Hal ini diungkapkan oleh Dosen Fakultas Ekonomi dan Bisnis Universitas Mataram (FEB UNRAM), Muhamad Bai’ul Hak, yang menyoroti lemahnya fondasi ekonomi NTB dan ketergantungan yang terlalu besar pada sektor-sektor tertentu.
“Fundamental ekonomi kita masih lemah, terlalu bergantung pada sektor pertambangan dan pertanian. Di awal tahun, dua sektor ini belum bisa diandalkan karena ekspor tambang belum aktif dan sektor pertanian masih dalam masa tanam,” jelas Bai’ul, Kamis (15/5/2025).
Tak hanya itu, Bai’ul juga menggarisbawahi bahwa pengeluaran pemerintah pada triwulan pertama belum signifikan, sehingga belum mampu memberikan dorongan berarti bagi perputaran ekonomi.
Menurutnya, NTB tidak cukup hanya mengejar angka pertumbuhan ekonomi yang positif, tapi harus mulai membangun ekonomi yang inklusif—yakni pertumbuhan yang diiringi dengan peningkatan kualitas hidup masyarakat secara merata.
“Kita tidak boleh lagi terjebak pada growth without development. Ekonomi tumbuh tapi semu. Banyak yang bekerja, tapi tetap miskin,” ujarnya.
Bai’ul Hak menyebut bahwa 33 persen dari total angkatan kerja NTB saat ini bekerja di sektor pertanian yang berbasis desa, sementara kantong-kantong kemiskinan juga berada di desa-desa. Ini mencerminkan bahwa pertumbuhan belum berhasil menyentuh masyarakat bawah secara optimal.
Bai’ul Hak mendorong Pemerintah NTB untuk melakukan transformasi ekonomi, dari daerah agraris menuju basis industri sebagai syarat mutlak untuk mencapai growth within development—pertumbuhan yang sejalan dengan pembangunan dan kesejahteraan.
“Ketika fiskal daerah tidak cukup, pemerintah harus mampu menarik dana dari luar.

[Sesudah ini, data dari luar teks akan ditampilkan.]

Lemma softDeleteBook_effect_witness :
  fst (softDeleteBook "b3" (shelf []))
  = Resolved (mkBook "b3" "Emma" "Emma" "Austen" None "c1" None 20 (Some 1000))
  /\ fst (countBooks (snd (softDeleteBook "b3" (shelf [])))) = Resolved 2
  /\ fst (countBooks (snd (softDeleteBook "b1" (shelf [])))) = Resolved 1.
Proof.
  destruct (softDeleteBook_effect (shelf []) emma (shelf_unique_ids [])
              (or_intror (or_intror (or_introl eq_refl))) eq_refl)
    as (He & _ & _ & _ & Hc).
  destruct (Hc eq_refl) as (n & n' & Hn & Hn' & E).
  destruct (softDeleteBook_effect (shelf []) dune (shelf_unique_ids [])
              (or_introl eq_refl) eq_refl) as (_ & _ & _ & _ & Hc1).
  destruct (Hc1 eq_refl) as (m & m' & Hm & Hm' & E1).
  split; [exact He | split].
  - change (softDeleteBook "b3" (shelf [])) with
      (softDeleteBook (id emma) (shelf [])).
    rewrite Hn', E. injection Hn as <-. reflexivity.
  - change (softDeleteBook "b1" (shelf [])) with
      (softDeleteBook (id dune) (shelf [])).
    rewrite Hm', E1. injection Hm as <-. reflexivity.
Defined.

Lemma deleteBook_missing (w : World) (i : string) :
  (forall b, In b (book_table w) -> id b <> i) ->
  fst (deleteBook i w)
  = Rejected (InternalServerErrorException "Failed to hard-delete a book!").
Proof.
  intros Hnone. unfold deleteBook, try_catch, bind, prisma_book_delete, bind.
  rewrite round_trip_eq. destruct (fault_at 0 w); [reflexivity|].
  cbn [book_table answered set_db_faults].
  now rewrite (delete_row_unchanged _ _ Hnone).
Qed.

(** X7. With a unique key and a store that answers, [deleteBook] on the
    id of a row [b] resolves to [b]; the table is one row shorter, its
    rows are the rows with another id, and [countBooks] afterwards is one
    less than before when [b] was active and the same when it was
    soft-deleted.  A second [deleteBook] of the same id fails with the
    Internal error. *)
Theorem deleteBook_effect (w : World) (b : Book) :
  unique_ids w -> In b (book_table w) ->
  fault_at 0 w = false ->
  fst (deleteBook (id b) w) = Resolved b
  /\ (length (book_table (snd (deleteBook (id b) w))) + 1
      = length (book_table w))%nat
  /\ (forall x,
        In x (book_table (snd (deleteBook (id b) w)))
        <-> In x (book_table w) /\ id x <> id b)
  /\ (fault_at 1 w = false ->
      exists n n',
        fst (countBooks w) = Resolved n
        /\ fst (countBooks (snd (deleteBook (id b) w))) = Resolved n'
        /\ n' = n - (if active b then 1 else 0))
  /\ fst (deleteBook (id b) (snd (deleteBook (id b) w)))
     = Rejected (InternalServerErrorException "Failed to hard-delete a book!").
Proof.
  intros U Hb F0. rewrite (deleteBook_eq (id b) w F0).
  destruct (delete_row_key _ b U Hb) as (rows' & -> & H1 & H2 & H3 & H4).
  cbn [fst snd]. change (book_table (set_book_table rows' (answered w)))
    with rows'.
  split; [reflexivity|]. split; [assumption|]. split; [|split].
  - intros x. split; [apply H2|]. intros [Hx Hid]. now apply H3.
  - intros F1. rewrite !countBooks_eq.
    change (fault_at 0 (set_book_table rows' (answered w)))
      with (fault_at 0 (answered w)).
    rewrite fault_at_answered, F0, F1. cbn [fst].
    change (book_table (set_book_table rows' (answered w))) with rows'.
    do 2 eexists. split; [reflexivity|]. split; [reflexivity|].
    specialize (H4 active). destruct (active b); lia.
  - apply deleteBook_missing. intros x Hx. now apply H2.
Qed.

Lemma deleteBook_effect_witness :
  fst (deleteBook "b1" (shelf [])) = Resolved dune
  /\ book_table (snd (deleteBook "b1" (shelf []))) = [odes; emma]
  /\ fst (deleteBook "b1" (snd (deleteBook "b1" (shelf []))))
     = Rejected (InternalServerErrorException "Failed to hard-delete a book!").
Proof.
  destruct (deleteBook_effect (shelf []) dune (shelf_unique_ids [])
              (or_introl eq_refl) eq_refl) as (Hd & _ & _ & _ & H2).
  split; [exact Hd | split; [reflexivity | exact H2]].
Defined.

(** X8. With a patch that leaves [id] alone, a unique key and a store
    that answers, [updateBook] on the id of a row [b] logs the id and
    resolves to the patched row, whether [b] is active or soft-deleted;
    the patched row takes the place of [b], the table keeps its length and
    the rows with another id are the same as before. *)
Theorem updateBook_effect {UpdateBookDto : Type}
    (patched : UpdateBookDto -> Book -> Book) (w : World) (b : Book)
    (bookData : UpdateBookDto) :
  (forall d x, id (patched d x) = id x) ->
  unique_ids w -> In b (book_table w) ->
  fault_at 0 w = false ->
  fst (updateBook patched (id b) bookData w) = Resolved (patched bookData b)
  /\ In (patched bookData b)
        (book_table (snd (updateBook patched (id b) bookData w)))
  /\ length (book_table (snd (updateBook patched (id b) bookData w)))
     = length (book_table w)
  /\ (forall x, id x <> id b ->
        (In x (book_table (snd (updateBook patched (id b) bookData w)))
         <-> In x (book_table w)))
  /\ console (snd (updateBook patched (id b) bookData w))
     = console w ++ [id b].
Proof.
  intros Hid U Hb F0.
  destruct (update_row_key (patched bookData) _ b (Hid bookData) U Hb)
    as (rows' & E & H1 & H2 & H3 & H4 & _).
  unfold updateBook, try_catch, bind, console_log, prisma_book_update, bind.
  rewrite round_trip_eq.
  change (fault_at 0 (set_console (console w ++ [id b]) w))
    with (fault_at 0 w).
  rewrite F0.
  cbn [book_table set_console answered set_db_faults].
  rewrite E. cbn [fst snd book_table set_book_table console].
  repeat split; auto.
Qed.

Lemma updateBook_effect_witness :
  fst (updateBook retitle "b3" "Emma (2nd ed.)" (shelf []))
  = Resolved (mkBook "b3" "Emma (2nd ed.)" "Emma" "Austen" None "c1" None 20
                     (Some 100))
  /\ console (snd (updateBook retitle "b3" "Emma (2nd ed.)" (shelf [])))
     = ["b3"].
Proof.
  destruct (updateBook_effect retitle (shelf []) emma "Emma (2nd ed.)"
              (fun d x => eq_refl) (shelf_unique_ids [])
              (or_intror (or_intror (or_introl eq_refl))) eq_refl)
    as (Hu & _ & _ & _ & Hc).
  split; [exact Hu | exact Hc].
Defined.

(** ** createBook: the insert *)

Lemma find_category_In (i : string) (cs : list BookCategory) (c : BookCategory) :
  In c cs -> category_id c = i -> find_category i cs <> None.
Proof.
  intros Hin Hid E. unfold find_category in E.
  pose proof (find_none _ _ E c Hin) as H. simpl in H.
  rewrite Hid, String.eqb_refl in H. discriminate.
Qed.

Lemma prisma_book_create_resolved (d : BookCreateInput) (w : World) :
  fault_at 0 w = false ->
  existsb (has_id (generated_id (id_seed w))) (book_table w) = false ->
  find_category (data_mainCategory d) (category_table w) <> None ->
  (forall s, data_subCategory d = Some s ->
             find_category s (category_table w) <> None) ->
  prisma_book_create d w
  = (Resolved (mkBook (generated_id (id_seed w)) (data_title d)
                 (product_name_default w)
                 (data_author d) (data_image d) (data_mainCategory d)
                 (data_subCategory d) (final_price_default w) None),
     set_id_seed (S (id_seed w))
       (set_book_table
          (book_table w
             ++ [mkBook (generated_id (id_seed w)) (data_title d)
                   (product_name_default w)
                   (data_author d) (data_image d) (data_mainCategory d)
                   (data_subCategory d) (final_price_default w) None])
          (answered w))).
Proof.
  intros F0 Hfresh Hmain Hsub.
  unfold prisma_book_create, bind. rewrite round_trip_eq, F0.
  cbn [id_seed book_table category_table final_price_default
       product_name_default answered set_db_faults].
  rewrite Hfresh.
  destruct (find_category (data_mainCategory d) (category_table w));
    [|contradiction].
  destruct (data_subCategory d) as [s|]; [|reflexivity].
  specialize (Hsub s eq_refl).
  destruct (find_category s (category_table w)); [reflexivity | contradiction].
Qed.

(** The guarded block when both look-ups find their category and the
    generated id is free. *)
Lemma verify_and_insert_resolved (bookData : CreateBookDto)
    (imageUrl : option string) (w : World) :
  (forall n, fault_at n w = false) ->
  existsb (has_id (generated_id (id_seed w))) (book_table w) = false ->
  find_category (categoryId bookData) (category_table w) <> None ->
  (forall sub, subCategoryId bookData = Some sub -> sub <> "" ->
               find_category sub (category_table w) <> None) ->
  exists w',
    verify_and_insert bookData imageUrl w
    = (Resolved (mkBook (generated_id (id_seed w)) (dto_title bookData)
                   (product_name_default w)
                   (dto_author bookData)
                   (if truthy imageUrl then imageUrl else None)
                   (categoryId bookData)
                   (if truthy (subCategoryId bookData)
                    then subCategoryId bookData else None)
                   (final_price_default w) None),
       w')
    /\ book_table w'
       = book_table w
           ++ [mkBook (generated_id (id_seed w)) (dto_title bookData)
                 (product_name_default w)
                 (dto_author bookData)
                 (if truthy imageUrl then imageUrl else None)
                 (categoryId bookData)
                 (if truthy (subCategoryId bookData)
                  then subCategoryId bookData else None)
                 (final_price_default w) None]
    /\ category_table w' = category_table w
    /\ blob_files w' = blob_files w
    /\ (forall n, fault_at n w' = false).
Proof.
  intros F Hfresh Hmain Hsub.
  assert (Fa : forall n w0, (forall k, fault_at k w0 = false) ->
                            fault_at n (answered w0) = false).
  { intros n w0 H. now rewrite fault_at_answered. }
  assert (Ft : forall (l : list bool) n, nth n (tl l) false = nth (S n) l false).
  { intros [|x l] n; [now destruct n | reflexivity]. }
  assert (Fw : forall n w0 w1,
            db_faults w1 = tl (db_faults w0) ->
            (forall k, fault_at k w0 = false) -> fault_at n w1 = false).
  { intros n w0 w1 E H. unfold fault_at. rewrite E, Ft. apply H. }
  unfold verify_and_insert, try_catch, bind, prisma_bookCategory_findUnique,
    bind, throw, ret.
  rewrite round_trip_eq, (F 0%nat).
  change (category_table (answered w)) with (category_table w).
  destruct (find_category (categoryId bookData) (category_table w)) as [c|] eqn:M;
    [|contradiction].
  destruct (subCategoryId bookData) as [sub|] eqn:S.
  - destruct (truthy (Some sub)) eqn:T.
    + rewrite round_trip_eq, fault_at_answered, (F 1%nat).
      change (category_table (answered (answered w))) with (category_table w).
      assert (N : sub <> "") by (intros ->; discriminate T).
      specialize (Hsub sub eq_refl N).
      destruct (find_category sub (category_table w)) eqn:M2; [|contradiction].
      rewrite prisma_book_create_resolved.
      * eexists. split; [reflexivity|].
        repeat split. intros n.
        apply (Fw n (answered (answered w))); [reflexivity|].
        intros k. apply Fa. intros k'. now apply Fa.
      * apply Fa. intros k. now apply Fa.
      * exact Hfresh.
      * cbn [data_mainCategory category_table answered set_db_faults].
        now rewrite M.
      * cbn [data_subCategory category_table answered set_db_faults].
        intros s [= <-]. now rewrite M2.
    + rewrite prisma_book_create_resolved.
      * eexists. split; [reflexivity|].
        repeat split. intros n.
        apply (Fw n (answered w)); [reflexivity|].
        intros k. now apply Fa.
      * now apply Fa.
      * exact Hfresh.
      * cbn [data_mainCategory category_table answered set_db_faults].
        now rewrite M.
      * cbn [data_subCategory]. discriminate.
  - rewrite prisma_book_create_resolved.
    + eexists. split; [reflexivity|].
      repeat split. intros n.
      apply (Fw n (answered w)); [reflexivity|].
      intros k. now apply Fa.
    + now apply Fa.
    + exact Hfresh.
    + cbn [data_mainCategory category_table answered set_db_faults].
      now rewrite M.
    + cbn [data_subCategory]. discriminate.
Qed.
(* ===== verification/_CoqProject ===== *)
-Q . S2P
Prelude.v
Text.v
Hex.v
Tlv.v
Errors.v
Dataset.v
Coap.v
NetDiag.v
Messages.v
Harness.v
Flags.v
Replay.v
Record.v
Handshake.v
Hello.v
Crypto.v
Ecjpake.v
ThreadHandshake.v
Safety.v
Joiner.v
Pskc.v
JoinerSafety.v
Fuzz.v
Commissioner.v
Events.v
SessionDriver.v
SessionCore.v
SessionSafety.v
SessionInvariant.v
SessionClaims.v
SessionIsolation.v
SessionJoiners.v
SessionProgress.v
HarnessSession.v
SessionLiveness.v
SessionAnswers.v
Driver.v
Flights.v
ClientDriver.v
ServerDriver.v
DriverRuns.v
Sessions.v
DriverTermination.v
DriverReads.v
Ipv6.v
Client.v
ClientWorld.v
ClientSteering.v
ClientCache.v
ClientSession.v
System.v
SystemClaims.v
BTree.v
Topology.v
Collect.v
NetDiagTypes.v
CollectSafety.v
CollectSplit.v
CollectLinks.v
Cli.v
CliConfig.v
CliJson.v
CliText.v
CliDatasets.v
Report.v
SocketAddr.v
TokioSession.v
Link.v
CliInterpreter.v
CliSafety.v
CliSession.v
NetdiagMain.v
Examples.v
ExampleSafety.v
ExampleSecrets.v
Demo.v
DemoSessions.v
Definition Timestamp_from_components (seconds ticks : Z) (authoritative : bool) : Timestamp :=
  Timestamp_from_raw
    (Z.lor (Z.lor (wrap 64 (Z.shiftl seconds 16)) (wrap 64 (Z.shiftl (Z.land ticks 0x7fff) 1)))
           (Z.b2z authoritative)).

Definition Timestamp_parse (value : bytes) : result Error Timestamp :=
  let! raw := from_tlv (read_u64 value) in Ok (Timestamp_from_raw raw).

Definition Timestamp_seconds (self : Timestamp) : Z := Z.shiftr (timestamp_raw self) 16.
Definition Timestamp_ticks (self : Timestamp) : Z :=
  wrap 16 (Z.shiftr (Z.land (timestamp_raw self) 0xfffe) 1).
Definition Timestamp_authoritative (self : Timestamp) : bool :=
  Z.land (timestamp_raw self) 1 =? 1.
Definition Timestamp_to_value (self : Timestamp) : bytes := to_be 8 (timestamp_raw self).

(** ** Security policy *)

(** The flag newtype of [impl_bitflag_newtype!] over [u16]. *)
Record SecurityPolicyFlags := SecurityPolicyFlags_from_bits_retain { policy_bits : Z }.

Definition OUT_OF_BAND_COMMISSIONING_DISALLOWED : Z := 0x0001.
Definition NATIVE_COMMISSIONING_DISALLOWED : Z := 0x0002.
Definition LEGACY_ROUTERS_ENABLED : Z := 0x0004.
Definition EXTERNAL_COMMISSIONER_AUTH_REQUIRED : Z := 0x0008.
Definition COMMERCIAL_COMMISSIONING_MODE : Z := 0x0010.
Definition VERSION_THRESHOLD_MASK : Z := 0xe000.

Definition SecurityPolicyFlags_contains (self : SecurityPolicyFlags) (mask : Z) : bool :=
  Z.land (policy_bits self) mask =? mask.

Record SecurityPolicy := mkSecurityPolicy {
  rotation_time : Z;
  policy_flags : SecurityPolicyFlags }.

Definition SecurityPolicy_parse (value : bytes) : result Error SecurityPolicy :=
  if negb (len value =? 4) then Err (EDataset "security policy TLV must be 4 bytes")
  else
    let! b0 := idx value 0 in
    let! b1 := idx value 1 in
    let! b2 := idx value 2 in
    let! b3 := idx value 3 in
    Ok (mkSecurityPolicy (from_be [b0; b1])
         (SecurityPolicyFlags_from_bits_retain (from_be [b2; b3]))).

Definition SecurityPolicy_to_value (self : SecurityPolicy) : bytes :=
  to_be 2 (rotation_time self) ++ to_be 2 (policy_bits (policy_flags self)).
(* ===== verification/NetDiag.v ===== *)
(** * NetDiag: network diagnostics, crates/meshcop/src/meshcop/diag

    The typed model of diagnostic answers and the decoders of the TMF TLVs.
    An [Ipv6Addr] is the list of its sixteen octets. *)
From S2P Require Import Prelude Text Tlv Errors.

(** ** Model *)

Record ModeData := mkModeData {
  rx_on_when_idle : bool;
  is_mtd : bool;
  requires_full_network_data : bool }.

Record ChildTableEntry := mkChildTableEntry {
  timeout_exponent : Z;
  child_incoming_link_quality : Z;
  child_id : Z;
  child_mode : ModeData }.

Record LeaderData := mkLeaderData {
  partition_id : Z;
  weighting : Z;
  data_version : Z;
  stable_data_version : Z;
  leader_router_id : Z }.

Record RouteDataEntry := mkRouteDataEntry {
  router_id : Z;
  outgoing_link_quality : Z;
  incoming_link_quality : Z;
  route_cost : Z }.

Record Route64 := mkRoute64 {
  route_id_sequence : Z;
  route_mask : bytes;
  route_data : list RouteDataEntry }.

Record ChildIpv6AddrInfo := mkChildIpv6AddrInfo {
  child_rloc16 : Z;
  child_addr_id : Z;
  child_addresses : list Ipv6Addr }.

Record MacCounters := mkMacCounters {
  if_in_unknown_protos : Z;
  if_in_errors : Z;
  if_out_errors : Z;
  if_in_ucast_pkts : Z;
  if_in_broadcast_pkts : Z;
  if_in_discards : Z;
  if_out_ucast_pkts : Z;
  if_out_broadcast_pkts : Z;
  if_out_discards : Z }.

Record Connectivity := mkConnectivity {
  parent_priority : Z;
  link_quality_3 : Z;
  link_quality_2 : Z;
  link_quality_1 : Z;
  leader_cost : Z;
  conn_id_sequence : Z;
  active_routers : Z;
  rx_off_child_buffer_size : option Z;
  rx_off_child_datagram_count : option Z }.

Record HasRouteEntry := mkHasRouteEntry {
  route_rloc16 : Z;
  router_preference : Z;
  is_nat64 : bool }.

Record BorderRouterEntry := mkBorderRouterEntry {
  border_rloc16 : Z;
  prefix_preference : Z;
  is_preferred : bool;
  is_slaac : bool;
  is_dhcp : bool;
  is_configure : bool;
  is_default_route : bool;
  is_on_mesh : bool;
  is_nd_dns : bool;
  is_dp : bool }.

Record SixLowPanContext := mkSixLowPanContext {
  is_compress : bool;
  context_id : Z;
  context_length : Z }.

Record PrefixEntry := mkPrefixEntry {
  domain_id : Z;
  prefix_bit_length : Z;
  prefix : bytes;
  six_low_pan_context : option SixLowPanContext;
  has_route : list HasRouteEntry;
  border_routers : list BorderRouterEntry }.

Record NetworkData := mkNetworkData { prefixes : list PrefixEntry }.

Record NetDiagData := mkNetDiagData {
  ext_mac_addr : option bytes;
  mac_addr : option Z;
  diag_mode : option ModeData;
  diag_timeout : option Z;
  connectivity : option Connectivity;
  route64 : option Route64;
  leader_data : option LeaderData;
  network_data : option NetworkData;
  addresses : option (list Ipv6Addr);
  mac_counters : option MacCounters;
  battery_level : option Z;
  supply_voltage : option Z;
  child_table : option (list ChildTableEntry);
  channel_pages : option bytes;
  type_list : option bytes;
  eui64 : option bytes;
  child_ipv6_addresses : option (list ChildIpv6AddrInfo) }.

Definition NetDiagData_default : NetDiagData :=
  mkNetDiagData None None None None None None None None None None None None None None None None None.

(** Field assignments [out.f = Some(v)]. *)
Definition set_ext_mac_addr (v : bytes) (d : NetDiagData) : NetDiagData :=
  mkNetDiagData (Some v) (mac_addr d) (diag_mode d) (diag_timeout d) (connectivity d) (route64 d)
    (leader_data d) (network_data d) (addresses d) (mac_counters d) (battery_level d)
    (supply_voltage d) (child_table d) (channel_pages d) (type_list d) (eui64 d)
    (child_ipv6_addresses d).
Definition set_mac_addr (v : Z) (d : NetDiagData) : NetDiagData :=
  mkNetDiagData (ext_mac_addr d) (Some v) (diag_mode d) (diag_timeout d) (connectivity d)
    (route64 d) (leader_data d) (network_data d) (addresses d) (mac_counters d) (battery_level d)
    (supply_voltage d) (child_table d) (channel_pages d) (type_list d) (eui64 d)
    (child_ipv6_addresses d).
Definition set_diag_mode (v : ModeData) (d : NetDiagData) : NetDiagData :=
  mkNetDiagData (ext_mac_addr d) (mac_addr d) (Some v) (diag_timeout d) (connectivity d)
    (route64 d) (leader_data d) (network_data d) (addresses d) (mac_counters d) (battery_level d)
    (supply_voltage d) (child_table d) (channel_pages d) (type_list d) (eui64 d)
    (child_ipv6_addresses d).
Definition set_diag_timeout (v : Z) (d : NetDiagData) : NetDiagData :=
  mkNetDiagData (ext_mac_addr d) (mac_addr d) (diag_mode d) (Some v) (connectivity d) (route64 d)
    (leader_data d) (network_data d) (addresses d) (mac_counters d) (battery_level d)
    (supply_voltage d) (child_table d) (channel_pages d) (type_list d) (eui64 d)
    (child_ipv6_addresses d).
Definition set_connectivity (v : Connectivity) (d : NetDiagData) : NetDiagData :=
  mkNetDiagData (ext_mac_addr d) (mac_addr d) (diag_mode d) (diag_timeout d) (Some v) (route64 d)
    (leader_data d) (network_data d) (addresses d) (mac_counters d) (battery_level d)
    (supply_voltage d) (child_table d) (channel_pages d) (type_list d) (eui64 d)
    (child_ipv6_addresses d).
Definition set_route64 (v : Route64) (d : NetDiagData) : NetDiagData :=
  mkNetDiagData (ext_mac_addr d) (mac_addr d) (diag_mode d) (diag_timeout d) (connectivity d)
    (Some v) (leader_data d) (network_data d) (addresses d) (mac_counters d) (battery_level d)
    (supply_voltage d) (child_table d) (channel_pages d) (type_list d) (eui64 d)
    (child_ipv6_addresses d).
Definition set_leader_data (v : LeaderData) (d : NetDiagData) : NetDiagData :=
  mkNetDiagData (ext_mac_addr d) (mac_addr d) (diag_mode d) (diag_timeout d) (connectivity d)
    (route64 d) (Some v) (network_data d) (addresses d) (mac_counters d) (battery_level d)
    (supply_voltage d) (child_table d) (channel_pages d) (type_list d) (eui64 d)
    (child_ipv6_addresses d).
Definition set_network_data (v : NetworkData) (d : NetDiagData) : NetDiagData :=
  mkNetDiagData (ext_mac_addr d) (mac_addr d) (diag_mode d) (diag_timeout d) (connectivity d)
    (route64 d) (leader_data d) (Some v) (addresses d) (mac_counters d) (battery_level d)
    (supply_voltage d) (child_table d) (channel_pages d) (type_list d) (eui64 d)
    (child_ipv6_addresses d).
Definition set_addresses (v : list Ipv6Addr) (d : NetDiagData) : NetDiagData :=
  mkNetDiagData (ext_mac_addr d) (mac_addr d) (diag_mode d) (diag_timeout d) (connectivity d)
    (route64 d) (leader_data d) (network_data d) (Some v) (mac_counters d) (battery_level d)
    (supply_voltage d) (child_table d) (channel_pages d) (type_list d) (eui64 d)
    (child_ipv6_addresses d).
Definition set_mac_counters (v : MacCounters) (d : NetDiagData) : NetDiagData :=
  mkNetDiagData (ext_mac_addr d) (mac_addr d) (diag_mode d) (diag_timeout d) (connectivity d)
    (route64 d) (leader_data d) (network_data d) (addresses d) (Some v) (battery_level d)
    (supply_voltage d) (child_table d) (channel_pages d) (type_list d) (eui64 d)
    (child_ipv6_addresses d).
Definition set_battery_level (v : Z) (d : NetDiagData) : NetDiagData :=
  mkNetDiagData (ext_mac_addr d) (mac_addr d) (diag_mode d) (diag_timeout d) (connectivity d)
    (route64 d) (leader_data d) (network_data d) (addresses d) (mac_counters d) (Some v)
    (supply_voltage d) (child_table d) (channel_pages d) (type_list d) (eui64 d)
    (child_ipv6_addresses d).
Definition set_supply_voltage (v : Z) (d : NetDiagData) : NetDiagData :=
  mkNetDiagData (ext_mac_addr d) (mac_addr d) (diag_mode d) (diag_timeout d) (connectivity d)
    (route64 d) (leader_data d) (network_data d) (addresses d) (mac_counters d) (battery_level d)
    (Some v) (child_table d) (channel_pages d) (type_list d) (eui64 d) (child_ipv6_addresses d).
Definition set_child_table (v : list ChildTableEntry) (d : NetDiagData) : NetDiagData :=
  mkNetDiagData (ext_mac_addr d) (mac_addr d) (diag_mode d) (diag_timeout d) (connectivity d)
    (route64 d) (leader_data d) (network_data d) (addresses d) (mac_counters d) (battery_level d)
    (supply_voltage d) (Some v) (channel_pages d) (type_list d) (eui64 d) (child_ipv6_addresses d).
Definition set_channel_pages (v : bytes) (d : NetDiagData) : NetDiagData :=
  mkNetDiagData (ext_mac_addr d) (mac_addr d) (diag_mode d) (diag_timeout d) (connectivity d)
    (route64 d) (leader_data d) (network_data d) (addresses d) (mac_counters d) (battery_level d)
    (supply_voltage d) (child_table d) (Some v) (type_list d) (eui64 d) (child_ipv6_addresses d).
Definition set_type_list (v : bytes) (d : NetDiagData) : NetDiagData :=
  mkNetDiagData (ext_mac_addr d) (mac_addr d) (diag_mode d) (diag_timeout d) (connectivity d)
    (route64 d) (leader_data d) (network_data d) (addresses d) (mac_counters d) (battery_level d)
    (supply_voltage d) (child_table d) (channel_pages d) (Some v) (eui64 d)
    (child_ipv6_addresses d).
Definition set_eui64 (v : bytes) (d : NetDiagData) : NetDiagData :=
  mkNetDiagData (ext_mac_addr d) (mac_addr d) (diag_mode d) (diag_timeout d) (connectivity d)
    (route64 d) (leader_data d) (network_data d) (addresses d) (mac_counters d) (battery_level d)
    (supply_voltage d) (child_table d) (channel_pages d) (type_list d) (Some v)
    (child_ipv6_addresses d).
Definition set_child_ipv6_addresses (v : list ChildIpv6AddrInfo) (d : NetDiagData) : NetDiagData :=
  mkNetDiagData (ext_mac_addr d) (mac_addr d) (diag_mode d) (diag_timeout d) (connectivity d)
    (route64 d) (leader_data d) (network_data d) (addresses d) (mac_counters d) (battery_level d)
    (supply_voltage d) (child_table d) (channel_pages d) (type_list d) (eui64 d) (Some v).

Investasi adalah jalan terbaik saat APBN tengah efisiensi,” tegasnya.
Lebih lanjut, ia mengingatkan pemerintah agar tidak lagi melakukan pendekatan yang biasa-biasa saja.
“Jangan lagi business as usual! Diperlukan inovasi dan strategi untuk mendorong sektor-sektor lain naik kelas. Tujuannya agar pertumbuhan ekonomi benar-benar inklusif dan merata,” pungkasnya.